That’s what my Congressman, Tom Davis, implies might happen if Roe v. Wade is overturned, according to this report in the Washington Post.
Reversal of the landmark Supreme Court decision that legalized abortion nationwide could produce an upheaval in U.S. politics and would put candidates who oppose abortion rights at risk of defeat in many parts of the country, a leading House Republican said yesterday.
Rep. Thomas M. Davis III (R-Va.), chairman of the Government Reform Committee, said the desire of GOP conservatives to see a newly constituted Supreme Court eventually overturn Roe v. Wade could produce a political backlash, particularly in the suburbs. “It would be a sea change in suburban voting patterns,” Davis said at a breakfast hosted by the Christian Science Monitor.
(….)
[T]he comments underscored the potential collision between the long-sought goal of religious and cultural conservatives to undo the court’s 1973 abortion rights decision and the political implications for the Republican Party’s aspirations of expanding its majorities in Congress and holding the White House after President Bush’s term ends.
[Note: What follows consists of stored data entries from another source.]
(** The body of the [try] block once the extension has answered: the
    keyring after [loadAll] (a side effect that survives an exception) and
    the dispatched actions or the exception. The account selected when no
    account comes from polkadot-js is [allAccounts[0].address], a string,
    whose [.address] is [undefined]. *)
Definition loadAccounts_try (kr : list Account) (accs : list Account)
    : list Account * result (list Action) :=
  let allAccounts := map rename accs in
  let kr' := loadAll allAccounts in
  match allAccounts with
  | [] => (kr', Ok [KEYRING_NO_ACCOUNTS])
  | first :: _ =>
      match list_find is_polkadot_js allAccounts with
      | Some (_, account) =>
          (kr', pr ← getPair kr' (Some account.(address));
                Ok [SET_ACCOUNT_ADDRESS (Some account.(address)) (Some pr); SET_KEYRING UiKeyring])
      | None =>
          if decide (first.(address) = ""%string)
          then (kr', Ok [SET_ACCOUNT_ADDRESS None None; SET_KEYRING UiKeyring])
          else (kr', pr ← getPair kr' None;
                     Ok [SET_ACCOUNT_ADDRESS None (Some pr); SET_KEYRING UiKeyring])
      end
  end.

(** The continuation after [await web3Accounts()], with its [catch]. *)
Definition loadAccounts_done (kr : list Account) (ans : ExtensionAnswer)
    : list Account * list Action :=
  match ans with
  | ExtFailure _ => (kr, [KEYRING_ERROR])
  | ExtAccounts accs =>
      let '(kr', r) := loadAccounts_try kr accs in
      match r with
      | Ok acts => (kr', acts)
      | Throw _ => (kr', [KEYRING_ERROR])
      end
  end.

(** ** [loadContract] *)

(** The synchronous part: the guards, the contract built from [api], the
    dispatch of [LOADING], and the query left in flight. *)
Definition loadContract (s : State) (setup : ContractSetup)
    : list Action * option Contract :=
  match s.(tokenContract) with
  | Some _ => ([], None)
  | None =>
      match s.(apiState), s.(keyringState), s.(accountAddress) with
      | Some READY, Some READY, Some addr =>
          if decide (addr = ""%string) then ([], None) else
          match s.(api) with
          | None => ([CONTRACT_ERROR], None)
          | Some a =>
              let abi := mkAbi a in
              let c := mkContract a abi TOKEN_CONTRACT_ADDRESS in
              let loading := SET_CONTRACT_DATA (mkContractData (Some abi) (Some c) (Some LOADING)) in
              match setup with
              | AbiThrows => ([CONTRACT_ERROR], None)
              | CallThrows => ([loading; CONTRACT_ERROR], None)
              | CallSent => ([loading], Some c)
              end
          end
      | _, _, _ => ([], None)
      end
  end.

(** The [.then]/[.catch] of the version query. *)
Definition version_done (ans : RpcAnswer) : list Action :=
  match ans with
  | RpcOutput (Some v) =>
      if decide (v = 0%Z) then [CONTRACT_ERROR]
      else [SET_CONTRACT_DATA (mkContractData None None (Some READY))]
  | RpcOutput None => [CONTRACT_ERROR]
  | RpcRejected _ => [CONTRACT_ERROR]
  end.

(** ** [setAccountAddress] *)

(** [accountAddress && keyringState === 'READY' && keyring.getPair(accountAddress)];
    a falsy result is no pair. [getPair] throws out of the handler. *)
Definition setAccountAddress (s : State) (kr : list Account) (addr : option string)
    : result (list Action) :=
  match addr with
  | Some a =>
      if decide (a = ""%string) then Ok [SET_ACCOUNT_ADDRESS addr None]
      else if decide (s.(keyringState) = Some READY)
      then pr ← getPair kr addr; Ok [SET_ACCOUNT_ADDRESS addr (Some pr)]
      else Ok [SET_ACCOUNT_ADDRESS addr None]
  | None => Ok [SET_ACCOUNT_ADDRESS None None]
  end.

(** ** The hook in its world *)

Definition ConnectDeps : Type := option Api * string * list string * list string.
Definition ContractDeps : Type :=
  option Api * option Phase * option Phase * option string * option Contract.

Record HState := mkH {
  store : State;
  ui_keyring : list Account;
  apis : list (Api * bool);
  connect_deps : option ConnectDeps;
  accounts_deps : option (option Phase);
  contract_deps : option ContractDeps;
  accounts_pending : bool;
  version_pending : option Contract
}.

Definition init (sock : string) (rpc tys : list string) : HState :=
  mkH (INIT_STATE sock rpc tys) [] [] None None None false None.

(** [useCallback] dependencies of each effect. *)
Definition connect_deps_of (s : State) : ConnectDeps :=
  (s.(api), s.(socket), s.(jsonrpc), s.(types)).
Definition contract_deps_of (s : State) : ContractDeps :=
  (s.(api), s.(apiState), s.(keyringState), s.(accountAddress), s.(tokenContract)).

Definition set_connected (h : Api) (b : bool) (l : list (Api * bool)) : list (Api * bool) :=
  map (fun '(h', f) => if decide (h' = h) then (h', b) else (h', f)) l.

(** Dispatch from a handler: the store after the actions, the world
    otherwise unchanged. *)
Definition with_store (hs : HState) (s : State) : HState :=
  mkH s hs.(ui_keyring) hs.(apis) hs.(connect_deps) hs.(accounts_deps)
    hs.(contract_deps) hs.(accounts_pending) hs.(version_pending).

(** Dispatch, then rebuild the world around the new store. *)
Definition after (s : State) (acts : list Action) (k : State -> HState) : option HState :=
  match dispatch_all s acts with
  | Ok s' => Some (k s')
  | Throw _ => None
  end.

Definition dispatch (hs : HState) (acts : list Action) : option HState :=
  after hs.(store) acts (with_store hs).

Definition step (hs : HState) (ev : Event) : option HState :=
  let s := hs.(store) in
  match ev with
  | EffectConnect =>
      if decide (hs.(connect_deps) = Some (connect_deps_of s)) then None else
      let deps := Some (connect_deps_of s) in
      match s.(api) with
      | Some _ =>
          Some (mkH s hs.(ui_keyring) hs.(apis) deps hs.(accounts_deps)
                  hs.(contract_deps) hs.(accounts_pending) hs.(version_pending))
      | None =>
          let h := ApiHandle (length hs.(apis)) in
          Some (mkH s hs.(ui_keyring) (hs.(apis) ++ [(h, false)]) deps hs.(accounts_deps)
                  hs.(contract_deps) hs.(accounts_pending) hs.(version_pending))
      end
  | EffectLoadAccounts =>
      if decide (hs.(accounts_deps) = Some s.(keyringState)) then None else
      Some (mkH s hs.(ui_keyring) hs.(apis) hs.(connect_deps) (Some s.(keyringState))
              hs.(contract_deps)
              (if s.(keyringState) is Some _ then hs.(accounts_pending) else true)
              hs.(version_pending))
  | EffectLoadContract setup =>
      if decide (hs.(contract_deps) = Some (contract_deps_of s)) then None else
      let '(acts, pending) := loadContract s setup in
      after s acts (fun s' =>
        mkH s' hs.(ui_keyring) hs.(apis) hs.(connect_deps) hs.(accounts_deps)
          (Some (contract_deps_of s))
          hs.(accounts_pending) (from_option Some hs.(version_pending) pending))
  | ApiConnected h =>
      if decide ((h, false) ∈ hs.(apis)) then
        after s [CONNECT h] (fun s' =>
          mkH s' hs.(ui_keyring) (set_connected h true hs.(apis)) hs.(connect_deps)
            hs.(accounts_deps) hs.(contract_deps) hs.(accounts_pending) hs.(version_pending))
      else None
  | ApiReady h =>
      if decide ((h, true) ∈ hs.(apis)) then dispatch hs [CONNECT_SUCCESS] else None
  | ApiErrored h e =>
      if decide (h ∈ map fst hs.(apis)) then dispatch hs [CONNECT_ERROR e] else None
  | ApiDisconnected h =>
      if decide ((h, true) ∈ hs.(apis)) then
        Some (mkH s hs.(ui_keyring) (set_connected h false hs.(apis)) hs.(connect_deps)
                hs.(accounts_deps) hs.(contract_deps) hs.(accounts_pending) hs.(version_pending))
      else None
  | ExtensionAnswered ans =>
      if hs.(accounts_pending) then
        let '(kr', acts) := loadAccounts_done hs.(ui_keyring) ans in
        after s acts (fun s' =>
          mkH s' kr' hs.(apis) hs.(connect_deps) hs.(accounts_deps) hs.(contract_deps)
            false hs.(version_pending))
      else None
  | VersionAnswered ans =>
      match hs.(version_pending) with
      | Some _ =>
          after s (version_done ans) (fun s' =>
            mkH s' hs.(ui_keyring) hs.(apis) hs.(connect_deps) hs.(accounts_deps)
              hs.(contract_deps) hs.(accounts_pending) None)
      | None => None
      end
  | SelectAccount addr =>
      match setAccountAddress s hs.(ui_keyring) addr with
      | Ok acts => dispatch hs acts
      | Throw _ => Some hs
      end
  end.

(** Runs of events, and the states they reach. *)
Fixpoint run (hs : HState) (evs : list Event) : option HState :=
  match evs with
  | [] => Some hs
  | ev :: rest => hs' ← step hs ev; run hs' rest
  end.

Inductive reachable (sock : string) (rpc tys : list string) : HState -> Prop :=
| reach_init : reachable sock rpc tys (init sock rpc tys)
| reach_step hs ev hs' :
    reachable sock rpc tys hs -> step hs ev = Some hs' -> reachable sock rpc tys hs'.

(** ** Helper lemmas *)

Lemma getPair_ok (kr : list Account) (addr : option string) (p : Account) :
  getPair kr addr = Ok p -> addr = Some p.(address) /\ p ∈ kr.
Proof.
  unfold getPair. destruct addr as [a|]; [|done].
  destruct (list_find _ kr) as [[i q]|] eqn:Hf; [|done]. intros [= <-].
  apply list_find_Some in Hf as (Hq & -> & _). split; [done|].
  by eapply list_elem_of_lookup_2.
Qed.

(** What the extension's answer makes [loadAccounts] dispatch: an error,
    no accounts, or a pair from the loaded keyring with its address. *)
Lemma loadAccounts_done_cases (kr : list Account) (ans : ExtensionAnswer) :
  let '(kr', acts) := loadAccounts_done kr ans in
  acts = [KEYRING_ERROR] \/ acts = [KEYRING_NO_ACCOUNTS] \/
  acts = [SET_ACCOUNT_ADDRESS None None; SET_KEYRING UiKeyring] \/
  exists p, p ∈ kr' /\
    acts = [SET_ACCOUNT_ADDRESS (Some p.(address)) (Some p); SET_KEYRING UiKeyring].
Proof.
  destruct ans as [accs|]; simpl; [|auto].
  unfold loadAccounts_try. destruct (map rename accs) as [|a rest]; [auto|].
  destruct (list_find _ _) as [[i acc]|].
  - destruct (getPair _ _) as [p|] eqn:Hp; simpl; [|auto].
    apply getPair_ok in Hp as [[= ->] Hin]. eauto 10.
  - case_decide; simpl; auto.
Qed.

Lemma setAccountAddress_cases (s : State) (kr : list Account) (addr : option string)
    (acts : list Action) :
  setAccountAddress s kr addr = Ok acts ->
  acts = [SET_ACCOUNT_ADDRESS addr None] \/
  exists p, p ∈ kr /\ addr = Some p.(address) /\ s.(keyringState) = Some READY /\
    acts = [SET_ACCOUNT_ADDRESS addr (Some p)].
Proof.
  unfold setAccountAddress. destruct addr as [a|]; [|intros [= <-]; auto].
  repeat case_decide; try (intros [= <-]; auto).
  destruct (getPair kr (Some a)) as [p|] eqn:Hp; [|done]. intros [= <-].
  apply getPair_ok in Hp as [Ha Hin]. right. eauto.
Qed.

Lemma version_done_cases (ans : RpcAnswer) :
  version_done ans = [CONTRACT_ERROR] \/
  version_done ans = [SET_CONTRACT_DATA (mkContractData None None (Some READY))].
Proof. destruct ans as [[v|]|]; simpl; [case_decide|..]; auto. Qed.

(** What [loadContract] dispatches, and what it leaves in flight. *)
Lemma loadContract_cases (s : State) (setup : ContractSetup) :
  let '(acts, pending) := loadContract s setup in
  (acts = [] /\ pending = None) \/
  (acts = [CONTRACT_ERROR] /\ pending = None /\ s.(tokenContract) = None) \/
  exists a, s.(tokenContract) = None /\ s.(api) = Some a /\
    let c := mkContract a (mkAbi a) TOKEN_CONTRACT_ADDRESS in
    let loading := SET_CONTRACT_DATA (mkContractData (Some (mkAbi a)) (Some c) (Some LOADING)) in
    ((acts = [loading; CONTRACT_ERROR] /\ pending = None) \/
     (acts = [loading] /\ pending = Some c)).
Proof.
  unfold loadContract. destruct (tokenContract s) eqn:Hc; [auto|].
  destruct (apiState s) as [[]|], (keyringState s) as [[]|], (accountAddress s) as [a|];
    simpl; auto.
  case_decide; [auto|]. destruct (api s) as [h|] eqn:Ha; [|auto].
  destruct setup; [auto|right; right; exists h; auto..].
Qed.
Davis, who previously chaired his party’s congressional campaign committee, also offered a critical analysis of the state of his party, saying that while there is time for a turnaround, the president and the GOP must find a way out of their current problems or face major difficulties in the 2006 midterm elections.
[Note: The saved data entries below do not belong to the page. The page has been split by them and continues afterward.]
(* ===== verification/JsObject.v ===== *)
(** * JS objects holding JSON values, as the editors use them

    The editors keep the metadata the contract returns in objects, merge
    them with spread syntax ([{ ...a, ...b }]), set one field with
    [{ ...o, [field]: value }] and send them back through
    [JSON.stringify]. This file models those operations of the language
    on the fields of an object: an association list in insertion order.
    [get] is property access, [set] is assignment (an existing key keeps
    its position), and [spread] copies the own enumerable properties of a
    value, as [...v] does in an object literal: the fields of an object,
    the indices of an array or a string, nothing for [null], numbers and
    booleans. [prop] is property access on any value, [truthy] is JS
    truthiness, [or_default] the [x || d] idiom, [guarded_prop] the
    [(v && v.k) || d] idiom and [strict_eq] the [===] operator. The lemmas
    give the value of a key after each operation. *)

From Stdlib Require Import QArith.
From stdpp Require Import pretty.
From S2P Require Import Prelude ContractCalls.
Import ContractCalls.

Module JsObject.

Abbreviation Fields := (list (jsstr * Json)).

(** [o[k]] ([None] is [undefined]). *)
Fixpoint get (o : Fields) (k : jsstr) : option Json :=
  match o with
  | [] => None
  | (k', v) :: o' => if decide (k' = k) then Some v else get o' k
  end.

(** [o[k] = v]: an existing key keeps its place, a new key goes last. *)
Fixpoint set (o : Fields) (k : jsstr) (v : Json) : Fields :=
  match o with
  | [] => [(k, v)]
  | (k', v') :: o' => if decide (k' = k) then (k', v) :: o' else (k', v') :: set o' k v
  end.

(** The property name of an index: its decimal digits. *)
Definition index_key (i : nat) : jsstr := js (pretty (N.of_nat i)).

(** The own enumerable properties of a JSON value, in order. *)
Definition own_props (v : Json) : Fields :=
  match v with
  | JObj f => f
  | JArr items => imap (fun i x => (index_key i, x)) items
  | JStr s => imap (fun i c => (index_key i, JStr [c])) s
  | _ => []
  end.

(** [{ ...o, ...v }]: each property of [v] assigned in turn. *)
Definition spread (o : Fields) (v : Json) : Fields :=
  foldl (fun acc kv => set acc kv.1 kv.2) o (own_props v).

(** The value of a key in a list of assignments: the last one wins. *)
Definition last_get (f : Fields) (k : jsstr) : option Json := get (reverse f) k.

(** JS truthiness of a JSON value. *)
Definition truthy (v : Json) : bool :=
  match v with
  | JNull => false
  | JBool b => b
  | JNum n => negb (Qeq_bool n 0)
  | JStr s => negb (bool_decide (s = []))
  | JArr _ | JObj _ => true
  end.

(** [x || d], [x] possibly [undefined]. *)
Definition or_default (x : option Json) (d : Json) : Json :=
  match x with Some v => if truthy v then v else d | None => d end.

(** Property access [v[k]] on any JSON value: an own property, or
    [undefined]. *)
Definition prop (v : Json) (k : jsstr) : option Json := last_get (own_props v) k.

(** [(v && v[k]) || d]: a property of a value that may be falsy, with a
    default for a falsy result. *)
Definition guarded_prop (v : Json) (k : jsstr) (d : Json) : Json :=
  if truthy v then or_default (prop v k) d else d.

(** The truthiness of a value that may be [undefined] ([None]). *)
Definition truthy_opt (o : option Json) : bool := if o is Some v then truthy v else false.

(** [===] between two values, [None] standing for [undefined]: primitives
    by value; two objects are never identical here, since the handlers
    compare values read from JSON with values typed in a form or written in
    the code, never an object with itself. *)
Definition strict_eq (x y : option Json) : bool :=
  match x, y with
  | None, None => true
  | Some JNull, Some JNull => true
  | Some (JBool a), Some (JBool b) => Bool.eqb a b
  | Some (JNum a), Some (JNum b) => Qeq_bool a b
  | Some (JStr a), Some (JStr b) => bool_decide (a = b)
  | _, _ => false
  end.

(** ** Lemmas *)

Lemma get_set_eq (o : Fields) (k : jsstr) (v : Json) : get (set o k v) k = Some v.
Proof.
  induction o as [|[k' v'] o IH]; simpl; [by rewrite decide_True|].
  case_decide as Hk; simpl; [by rewrite decide_True|]. by rewrite decide_False.
Qed.

Lemma get_set_ne (o : Fields) (k k' : jsstr) (v : Json) :
  k' <> k -> get (set o k v) k' = get o k'.
Proof.
  intros Hne. induction o as [|[k1 v1] o IH]; simpl; [by rewrite decide_False|].
  case_decide as Hk; simpl.
  - subst k1. by rewrite !decide_False.
  - case_decide; [done|]. exact IH.
Qed.

Lemma get_app (f g : Fields) (k : jsstr) :
  get (f ++ g) k = match get f k with Some v => Some v | None => get g k end.
Proof.
  induction f as [|[k' v'] f IH]; simpl; [done|]. case_decide; [done|]. exact IH.
Qed.

(** After assigning a list of properties, a key has the value of its last
    assignment, or the value it had. *)
Lemma get_foldl_set (f o : Fields) (k : jsstr) :
  get (foldl (fun acc kv => set acc kv.1 kv.2) o f) k =
  match last_get f k with Some v => Some v | None => get o k end.
Proof.
  unfold last_get. revert o. induction f as [|[k' v'] f IH]; intros o; simpl; [done|].
  rewrite IH, reverse_cons, get_app. simpl.
  destruct (get (reverse f) k); [done|].
  case_decide as Hk; [subst; apply get_set_eq|by apply get_set_ne].
Qed.

Lemma get_spread (o : Fields) (v : Json) (k : jsstr) :
  get (spread o v) k = match last_get (own_props v) k with Some x => Some x | None => get o k end.
Proof. apply get_foldl_set. Qed.

Lemma get_not_in (o : Fields) (k : jsstr) : k ∉ o.*1 -> get o k = None.
Proof.
  induction o as [|[k' v'] o IH]; simpl; [done|]. rewrite elem_of_cons. intros Hk.
  rewrite decide_False by naive_solver. naive_solver.
Qed.

Lemma keys_set_elem (o : Fields) (k x : jsstr) (v : Json) :
  x ∈ (set o k v).*1 -> x ∈ o.*1 \/ x = k.
Proof.
  induction o as [|[k' v'] o IH]; simpl.
  - rewrite list_elem_of_singleton. by right.
  - case_decide; simpl; rewrite !elem_of_cons; naive_solver.
Qed.

(** Assignment and spread never duplicate a key. *)
Lemma NoDup_set (o : Fields) (k : jsstr) (v : Json) : NoDup o.*1 -> NoDup (set o k v).*1.
Proof.
  induction o as [|[k' v'] o IH]; simpl; intros Hnd.
  - by apply NoDup_singleton.
  - apply NoDup_cons in Hnd as [Hk' Hnd]. case_decide as Hk; simpl; constructor; try done.
    + intros Hin. apply keys_set_elem in Hin as [|]; done.
    + by apply IH.
Qed.

Lemma NoDup_spread (o : Fields) (v : Json) : NoDup o.*1 -> NoDup (spread o v).*1.
Proof.
  unfold spread. generalize (own_props v). intros f. revert o.
  induction f as [|kv f IH]; intros o Hnd; simpl; [done|]. apply IH. by apply NoDup_set.
Qed.

(** Assignment and spread never remove a key. *)
Lemma get_set_is_Some (o : Fields) (k k' : jsstr) (v : Json) :
  is_Some (get o k') -> is_Some (get (set o k v) k').
Proof.
  destruct (decide (k' = k)) as [->|Hne]; [by rewrite get_set_eq|by rewrite get_set_ne].
Qed.

Lemma get_spread_is_Some (o : Fields) (v : Json) (k : jsstr) :
  is_Some (get o k) -> is_Some (get (spread o v) k).
Proof. rewrite get_spread. by destruct (last_get _ k). Qed.

(** Without duplicate keys, the last assignment is the only one. *)
Lemma last_get_NoDup (f : Fields) (k : jsstr) : NoDup f.*1 -> last_get f k = get f k.
Proof.
  unfold last_get. induction f as [|[k' v'] f IH]; simpl; intros Hnd; [done|].
  apply NoDup_cons in Hnd as [Hk' Hnd]. rewrite reverse_cons, get_app, IH by done. simpl.
  case_decide as Hk; [subst k'|by destruct (get f k)].
  by rewrite get_not_in.
Qed.

(** [{ ...o }] for an object without duplicate keys reads as [o]. *)
Lemma get_spread_obj (o : Fields) (k : jsstr) : NoDup o.*1 -> get (spread [] (JObj o)) k = get o k.
Proof. intros Hnd. rewrite get_spread. simpl. rewrite last_get_NoDup by done. by destruct (get o k). Qed.

End JsObject.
To some extent, I think that Davis is right. The death of Roe, which I think should happen simply because it was horribly bad law, would put the abortion issue back in the hands of state legislatures, with the inevitable result that races for these seats would become a referendum on abortion. That isn’t necessarily a bad thing, though. Since Congress is unlikely to be any more involved in the abortion debate than it is today, though, I don’t see the same impact occuring at the national level.